A recent press statement of the National Public Health Institute of Liberia and its Acting Director Dr. Mosoka Fallah, attributed to Dr. Nyan what it described as an “assertion” about Liberia receiving COVID-19 testing kits from the US CDC. The NPHIL then stated that it received kits from the WHO, instead.

But according to secretarial minutes and recordings of the Diaspora COVID-19 Focus Group teleconference meeting of February 10, 2020, a Liberian Ministry of Health (MOH) official, Dr. Kateh, in response to questions stated that the country would “probably be getting the coronavirus test maybe from the US Center for Disease Control.” The expert Group explained that “the information came from the MOH official, but not Dr. Nyan.”

The Diaspora Focus Group on Coronavirus Outbreak is an adhoc consortium of African medical and public health scientific experts which is monitoring the trend of the outbreak and provides expert advice to strengthen public health response in African countries. Among other preventive measures, the medical Focus Group was evaluating the sources and quality of coronarvirus testing kits probably in use in African countries when the faulty US CDC COVID-19 test came to its attention.
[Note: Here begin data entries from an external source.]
(** * mage_ai/data_preparation/models/utils.py

    A shallow embedding of the column transcoding helpers of
    [mage_ai.data_preparation.models.utils] and the properties its
    specification states about them.

    Conventions of the embedding:
    - a [column_types] dict is the list of its [items()], in insertion order;
      a dict has no repeated key, which theorems that need it state as
      [NoDup (column_types.*1)];
    - a row ([pd.Series]) is a finite map from column label to value;
      [row[column]] raises [KeyError] on an absent label;
    - Python exceptions are an explicit [Raise] outcome; the external
      libraries (simplejson, yaml, pandas, polars, [str]) are section
      variables, so every theorem holds for whatever they compute;
    - exceptions are instances of [Exception], the class every handler of
      this module names; interrupts and interpreter exits are outside the
      embedding. *)

From Stdlib Require Import ZArith String Ascii List Lia.
From stdpp Require Import base option list strings pretty gmap sets.

Set Warnings "-register-all,-notation-for-abbreviation".

Open Scope string_scope.
Open Scope Z_scope.

(** ** Python values

    The values a cell of a row holds, as far as the transcoder tells them
    apart: [None], the scalars, a [str], a [list], a [dict] with string
    keys, a [numpy.ndarray], and an object of any other class ([cls]) with
    the text [str] gives for it. *)

Inductive value : Type :=
| VNone
| VBool (b : bool)
| VInt (n : Z)
| VStr (s : string)
| VList (xs : list value)
| VDict (items : list (string * value))
| VNdarray (xs : list value)
| VObject (cls : string) (repr : string).

(** [val is not None] *)
Definition is_not_None (val : value) : bool :=
  match val with VNone => false | _ => true end.

(** [type(val) is dict or type(val) is list]: the structured values a
    JSON-serializable column holds. *)
Definition is_dict_or_list (val : value) : bool :=
  match val with VDict _ | VList _ => true | _ => false end.

(** ** Exceptions and outcomes *)

Inductive exn : Type :=
| KeyError (key : string)
| Exception (cls : string) (msg : string).

Inductive result (A : Type) : Type :=
| Ok (a : A)
| Raise (e : exn).
Arguments Ok {A} a.
Arguments Raise {A} e.

(** Sequencing: the first exception ends the computation.  With these
    instances [x ← m; k] is the statement [x = m] followed by [k]. *)
#[global] Instance result_ret : MRet result := fun _ a => Ok a.
#[global] Instance result_bind : MBind result := fun _ _ k m =>
  match m with
  | Ok a => k a
  | Raise e => Raise e
  end.

(** [for item in items: body], threading the object the body mutates and
    stopping at the first exception. *)
Fixpoint for_items {I S} (body : S → I → result S) (items : list I) (s : S)
  : result S :=
  match items with
  | [] => Ok s
  | item :: rest => s' ← body s item; for_items body rest s'
  end.

(** ** Module constants (lines 16-40) *)

Definition MAX_PARTITION_BYTE_SIZE : Z := 100 * 1024 * 1024.

Definition JSON_SERIALIZABLE_COLUMN_TYPES : gset string := {[ "dict"; "list" ]}.
Definition STRING_SERIALIZABLE_COLUMN_TYPES : gset string := {[ "ObjectId" ]}.
Definition AMBIGUOUS_COLUMN_TYPES : gset string :=
  {[ "mixed-integer"; "complex"; "unknown-array" ]}.
Definition CAST_TYPE_COLUMN_TYPES : gset string :=
  {[ "Int64"; "int64"; "float64" ]}.

Inductive polars_dtype : Type := pl_Float64 | pl_Int64.

Definition POLARS_CAST_TYPE_COLUMN_TYPES : gmap string polars_dtype :=
  {[ "Float64" := pl_Float64; "Int64" := pl_Int64 ]}.

(** [column_type in S] for one of the tag sets *)
Definition tag_in (column_type : string) (S : gset string) : bool :=
  bool_decide (column_type ∈ S).

(** A [column_types] dict as its [items()]. *)
Notation column_types_t := (list (string * string)).
Notation row_t := (gmap string value).

(** ** Transcoding necessity predicates (lines 117-133) *)

Fixpoint any_serialize_tag (items : column_types_t) : bool :=
  match items with
  | [] => false
  | (_, column_type) :: rest =>
      if tag_in column_type JSON_SERIALIZABLE_COLUMN_TYPES
         || tag_in column_type STRING_SERIALIZABLE_COLUMN_TYPES
      then true
      else any_serialize_tag rest
  end.

Definition should_serialize_pandas (column_types : column_types_t) : bool :=
  match column_types with
  | [] => false
  | _ => any_serialize_tag column_types
  end.

Fixpoint any_deserialize_tag (items : column_types_t) : bool :=
  match items with
  | [] => false
  | (_, column_type) :: rest =>
      if tag_in column_type JSON_SERIALIZABLE_COLUMN_TYPES
      then true
      else any_deserialize_tag rest
  end.

Definition should_deserialize_pandas (column_types : column_types_t) : bool :=
  match column_types with
  | [] => false
  | _ => any_deserialize_tag column_types
  end.

(** ** Row transcoder (lines 43-59 and 82-93) *)

(** [row[column]] on a row or a table: [KeyError] on an absent label. *)
Definition getitem {V} (m : gmap string V) (column : string) : result V :=
  match m !! column with
  | Some v => Ok v
  | None => Raise (KeyError column)
  end.

Section RowTranscoder.
(** [simplejson.dumps(val, default=encode_complex, ignore_nan=True,
    use_decimal=True)], [simplejson.loads] and the builtin [str]. *)
Variable simplejson_dumps : value → result string.
Variable simplejson_loads : string → result value.
Variable str : value → result string.

(** One iteration of the loop of [serialize_columns]. *)
Definition serialize_column (row : row_t) (item : string * string)
  : result row_t :=
  let '(column, column_type) := item in
  if tag_in column_type JSON_SERIALIZABLE_COLUMN_TYPES then
    val ← getitem row column;
    if is_not_None val then
      encoded ← simplejson_dumps val;
      mret (<[column := VStr encoded]> row)
    else mret row
  else if tag_in column_type STRING_SERIALIZABLE_COLUMN_TYPES then
    val ← getitem row column;
    if is_not_None val then
      text ← str val;
      mret (<[column := VStr text]> row)
    else mret row
  else mret row.

Definition serialize_columns (row : row_t) (column_types : column_types_t)
  : result row_t :=
  for_items serialize_column column_types row.

(** One iteration of the loop of [deserialize_columns].  A [VStr] is the
    value that is not [None] and whose type is [str]; a [VNdarray] the one
    whose type is [numpy.ndarray], and [list(val)] keeps its elements. *)
Definition deserialize_column (row : row_t) (item : string * string)
  : result row_t :=
  let '(column, column_type) := item in
  if negb (tag_in column_type JSON_SERIALIZABLE_COLUMN_TYPES) then mret row
  else
    val ← getitem row column;
    match val with
    | VStr s =>
        decoded ← simplejson_loads s;
        mret (<[column := decoded]> row)
    | VNdarray xs =>
        if String.eqb column_type "list"
        then mret (<[column := VList xs]> row)
        else mret row
    | _ => mret row
    end.

Definition deserialize_columns (row : row_t) (column_types : column_types_t)
  : result row_t :=
  for_items deserialize_column column_types row.

(** What the two passes need in order to return: every column that the
    table tags as serializable is in the row, and the codec accepts the
    values it is given. *)
Definition dumps_then_loads_ok (val : value) : bool :=
  match simplejson_dumps val with
  | Ok encoded =>
      match simplejson_loads encoded with Ok _ => true | Raise _ => false end
  | Raise _ => false
  end.

Definition column_transcodable (row : row_t) (item : string * string) : bool :=
  let '(column, column_type) := item in
  if tag_in column_type JSON_SERIALIZABLE_COLUMN_TYPES then
    match row !! column with
    | Some val => negb (is_not_None val) || dumps_then_loads_ok val
    | None => false
    end
  else if tag_in column_type STRING_SERIALIZABLE_COLUMN_TYPES then
    match row !! column with
    | Some val =>
        negb (is_not_None val)
        || match str val with Ok _ => true | Raise _ => false end
    | None => false
    end
  else true.

Definition row_transcodable (row : row_t) (column_types : column_types_t)
  : bool :=
  forallb (column_transcodable row) column_types.

End RowTranscoder.

(** ** Column caster (lines 62-79) *)

(** A column of a table: its dtype and its cells. *)
Record series : Type := Series { dtype : string; cells : list value }.

Notation frame_t := (gmap string series).

(** What [traceback.print_exc()] has written so far: one entry per
    exception printed. *)
Notation printed_t := (list exn).

(** [try: body / except Exception: traceback.print_exc()] around a
    statement that assigns [df]: on an exception [df] keeps its value and
    the exception is printed. *)
Definition try_except_print (body : result frame_t)
           (st : frame_t * printed_t) : result (frame_t * printed_t) :=
  match body with
  | Ok df' => Ok (df', st.2)
  | Raise e => Ok (st.1, (st.2 ++ [e])%list)
  end.

Section ColumnCaster.
(** pandas' [Series.astype(dtype)] and the cast of one polars column. *)
Variable astype : series → string → result series.
Variable polars_cast : series → polars_dtype → result series.

(** [df[column] = df[column].astype(column_type)] *)
Definition assign_astype (df : frame_t) (column column_type : string)
  : result frame_t :=
  col ← getitem df column;
  casted ← astype col column_type;
  mret (<[column := casted]> df).

Definition cast_column (st : frame_t * printed_t) (item : string * string)
  : result (frame_t * printed_t) :=
  let '(column, column_type) := item in
  if tag_in column_type CAST_TYPE_COLUMN_TYPES
  then try_except_print (assign_astype st.1 column column_type) st
  else mret st.

(** [cast_column_types(df, column_types)]: the table returned and what
    was printed. *)
Definition cast_column_types (df : frame_t) (column_types : column_types_t)
  : result (frame_t * printed_t) :=
  for_items cast_column column_types (df, []).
In a recent Skype interview carried by FrontPageAfrica, ModernGhana and other news media, Dr. Nyan, an NIH-trained infectious disease specialist, made reference to the statement from the Liberian Ministry of Health when he (Dr. Nyan) alerted African countries about the faulty US CDC COVID-19 testing kits that were producing “inconclusive results” in US state laboratories.
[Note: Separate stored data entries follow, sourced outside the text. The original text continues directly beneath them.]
(** C5, at the file [quote_file]. The file is well formed: its one line
    has three fields and an integer third field, and [load_users] returns
    its account. [save] writes the password in quotes with its quote
    doubled, [load_users] does not undo that, and the second load returns a
    different password: load, save, load does not give the first load's
    accounts. *)
Theorem load_save_load_quote :
  load_users {[ users_csv := quote_file ]} users_csv
  = Return [mkUser (Py.lit "1111") quote_password 100] /\
  load_users (save {[ users_csv := quote_file ]} users_csv
                   [mkUser (Py.lit "1111") quote_password 100])
             users_csv
  = Return [mkUser (Py.lit "1111") quote_password_reloaded 100] /\
  quote_password_reloaded <> quote_password /\
  ~ (forall fs file_name users,
        load_users fs file_name = Return users ->
        load_users (save fs file_name users) file_name = Return users).
Proof.
  assert (H1 : load_users {[ users_csv := quote_file ]} users_csv
               = Return [mkUser (Py.lit "1111") quote_password 100]).
  { unfold load_users. rewrite lookup_singleton_eq. vm_compute. reflexivity. }
  assert (H2 : load_users (save {[ users_csv := quote_file ]} users_csv
                             [mkUser (Py.lit "1111") quote_password 100])
                          users_csv
               = Return [mkUser (Py.lit "1111") quote_password_reloaded 100]).
  { unfold load_users, save. rewrite lookup_insert_eq. vm_compute.
    reflexivity. }
  split; [exact H1|]. split; [exact H2|]. split.
  - vm_compute. discriminate.
  - intros H. specialize (H _ _ _ H1). rewrite H2 in H.
    vm_compute in H. discriminate.
Qed.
In a February 28, 2020 letter from Dr. Nyan to both Dr. Mosoka Fallah of the NPHIL and Dr. Francis Kateh of the Ministry of Health, Dr. Nyan said “Following my January 21, 2020 communication to the Ministry of Health and the National Public Health Institute of Liberia, I subsequently held discussions with Dr. Francis Kateh on February 10, 2020, regarding the lack of in-country diagnostic capability in Liberia for COVID-19. In response, it was revealed that efforts were underway to obtain testing kits from the United States through the US Center for Disease Control and Prevention (CDC).”
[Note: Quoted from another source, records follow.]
Lemma checkDuplicateCard_fires (id : N) (s : ShuffleDetector.t) :
  m_shuffleDetected s = false ->
  (getLastIndicator (checkDuplicateCard id s) = ShuffleIndicator.DuplicateCard
   /\ isShuffleDetected (checkDuplicateCard id s) = true)
  <-> (10 <= length (m_recentCards s))%nat
      /\ In id (removelast (m_recentCards s)).
Proof.
  intros Hfree.
  unfold checkDuplicateCard, triggerShuffleDetection, getLastIndicator,
    isShuffleDetected.
  rewrite Hfree.
  destruct (length (m_recentCards s) <? 10)%nat eqn:Hlen.
  - apply Nat.ltb_lt in Hlen. rewrite Hfree.
    split; [intros [_ H]; discriminate | intros [H _]; lia].
  - apply Nat.ltb_ge in Hlen.
    destruct (existsb (N.eqb id) (removelast (m_recentCards s))) eqn:Hex.
    + apply existsb_exists in Hex as (x & Hin & Heq).
      apply N.eqb_eq in Heq. subst x.
      split; [intros _; now split | intros _; now split].
    + rewrite Hfree.
      split; [intros [_ H]; discriminate|].
      intros [_ Hin]. exfalso.
      assert (Ht : existsb (N.eqb id) (removelast (m_recentCards s)) = true).
      { apply existsb_exists. exists id. split; [exact Hin|].
        apply N.eqb_refl. }
      congruence.
Qed.

(** C6 at the failing input.  After ten distinct confirmed cards
    (identities 0 to 9, one per frame) the history holds ten entries
    and identity 9 is its last one.  Detecting identity 9 again latches
    nothing: the search stops before the last entry.  Detecting
    identity 8 instead latches DuplicateCard. *)
Theorem C6_duplicate_of_last_entry_missed :
  let p := run (single_card_frames (ids_upto 10))
               (ShuffleDetector.new 0, ∅) in
  m_recentCards (fst p) = ids_upto 10
  /\ In 9%N (m_recentCards (fst p))
  /\ isShuffleDetected (fst p) = false
  /\ isShuffleDetected (fst (update 0 0 [mkDetection 9] p)) = false
  /\ getLastIndicator (fst (update 0 0 [mkDetection 9] p))
     = ShuffleIndicator.None
  /\ getLastIndicator (fst (update 0 0 [mkDetection 8] p))
     = ShuffleIndicator.DuplicateCard.
Proof.
  vm_compute. repeat split; try reflexivity.
  do 9 right. left. reflexivity.
Qed.

(** The invariant behind C10, for every deck count whose product with
    52 in 32 bits is at least 52. *)
Lemma inventory_counts_once (deck_count0 : Z) (penetration_limit : Q)
    (s0 : ShuffleDetector.t) (session_cards : gset N) (calls : list call) :
  length (cards_seen (m_inventory s0)) = 52%nat ->
  1 <= deck_count0 ->
  52 <= uint32 (deck_count0 * 52) ->
  let p := do_calls calls
             (initialize deck_count0 penetration_limit s0, session_cards) in
  let inv := m_inventory (fst p) in
  Forall (fun c => c <= 1) (cards_seen inv)
  /\ total_cards_seen inv <= 52
  /\ isImpossible inv = false
  /\ (getLastIndicator s0 <> ShuffleIndicator.CardDepletion ->
      getLastIndicator (fst p) <> ShuffleIndicator.CardDepletion).
Proof.
  intros Hlen Hdeck Hmax p inv.
  set (J := fun q : process =>
              counted_once (m_inventory (fst q)) (snd q)
              /\ deck_count (m_inventory (fst q)) = deck_count0
              /\ (getLastIndicator s0 <> ShuffleIndicator.CardDepletion ->
                  m_lastIndicator (fst q) <> ShuffleIndicator.CardDepletion)).
  assert (HJ : J p).
  { apply do_calls_invariant.
    - intros q [f | now] (Hinv & Hd & Hind); unfold J; simpl.
      + destruct (update_counted_once (clock_entry f) (clock_check f)
                    (detections f) q Hinv) as [Hinv' Hd'].
        unfold step. split; [exact Hinv'|]. split; [congruence|].
        intros H0. apply update_not_depletion;
          [exact Hinv | rewrite Hd; exact Hdeck | rewrite Hd; exact Hmax
          | exact (Hind H0)].
      + split; [apply counted_once_reset, Hinv|].
        split; [exact Hd|]. intros _. discriminate.
    - unfold J. cbn [fst snd initialize m_inventory m_lastIndicator].
      split; [now apply counted_once_reset|].
      split; [reflexivity|]. intros H0. exact H0. }
  destruct HJ as (Hinv & Hd & Hind).
  split; [|split; [|split]].
  - destruct Hinv as (_ & Hbits & _ & _).
    eapply Forall_impl; [exact Hbits|].
    intros c [-> | ->]; lia.
  - apply (counted_once_total _ _ Hinv).
  - apply counted_once_possible with (snd p);
      [exact Hinv | fold inv in Hd |- *; rewrite Hd; exact Hdeck
      | fold inv in Hd |- *; rewrite Hd; exact Hmax].
  - exact Hind.
Qed.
“Neither the Ministry of Health nor the NPHIL provided any timely corrections if Liberia was now getting coronavirus testing kits from the WHO as stated by Dr. Fallah, but not from the US CDC as previously provided by MOH official,” the medical expert Group noted, adding that “this is a problem of discoordination of information between the MOH and NPHIL in Liberia.”

According to Physcian’s Weekly, the US Centers for Disease Control and Prevention (CDC) said some of its Coronavirus test kits were sent to at least 30 countries around the world. In the last several weeks the US CDC has come under Congressional fire for its distribution of faulty Coronavirus testing kits which have produced “inconclusive results” in several state labs and led to delay in testing.

Responding to questions about what he makes of the situation in Liberia, Dr. Nyan, an award-winning scientist and inventor, commented that “if most African governments were innovative and producing their own pathogen testing kits, we would not be talking about coronavirus testing kits from US CDC or WHO or from other countries; Africa has to move away from dependency to self-sufficiency.”

Dr. Nyan added that “there should be a better and accurate transmission of information between and from MOH and NPHIL, and other government entities in Liberia; our interactions should be professional and ethical as we focus on the response efforts to prevent the COVID-19 Pandemic from spreading to other African countries and unaffected countries in the world.”

During the Ebola virus outbreak in 2014, Dr. Nyan, as head of the Diaspora Ebola Task Force, testified before the US Congress and strongly advocated for the creation of the African Center for Disease Control and Public Health Institutes in Liberia and other regions of African. He is a laureate of the 2017 African Innovation Award Special Prize for Social Impact and holds a US Patent for his invention of the rapid multiplex pathogen diagnostic test for infectious diseases.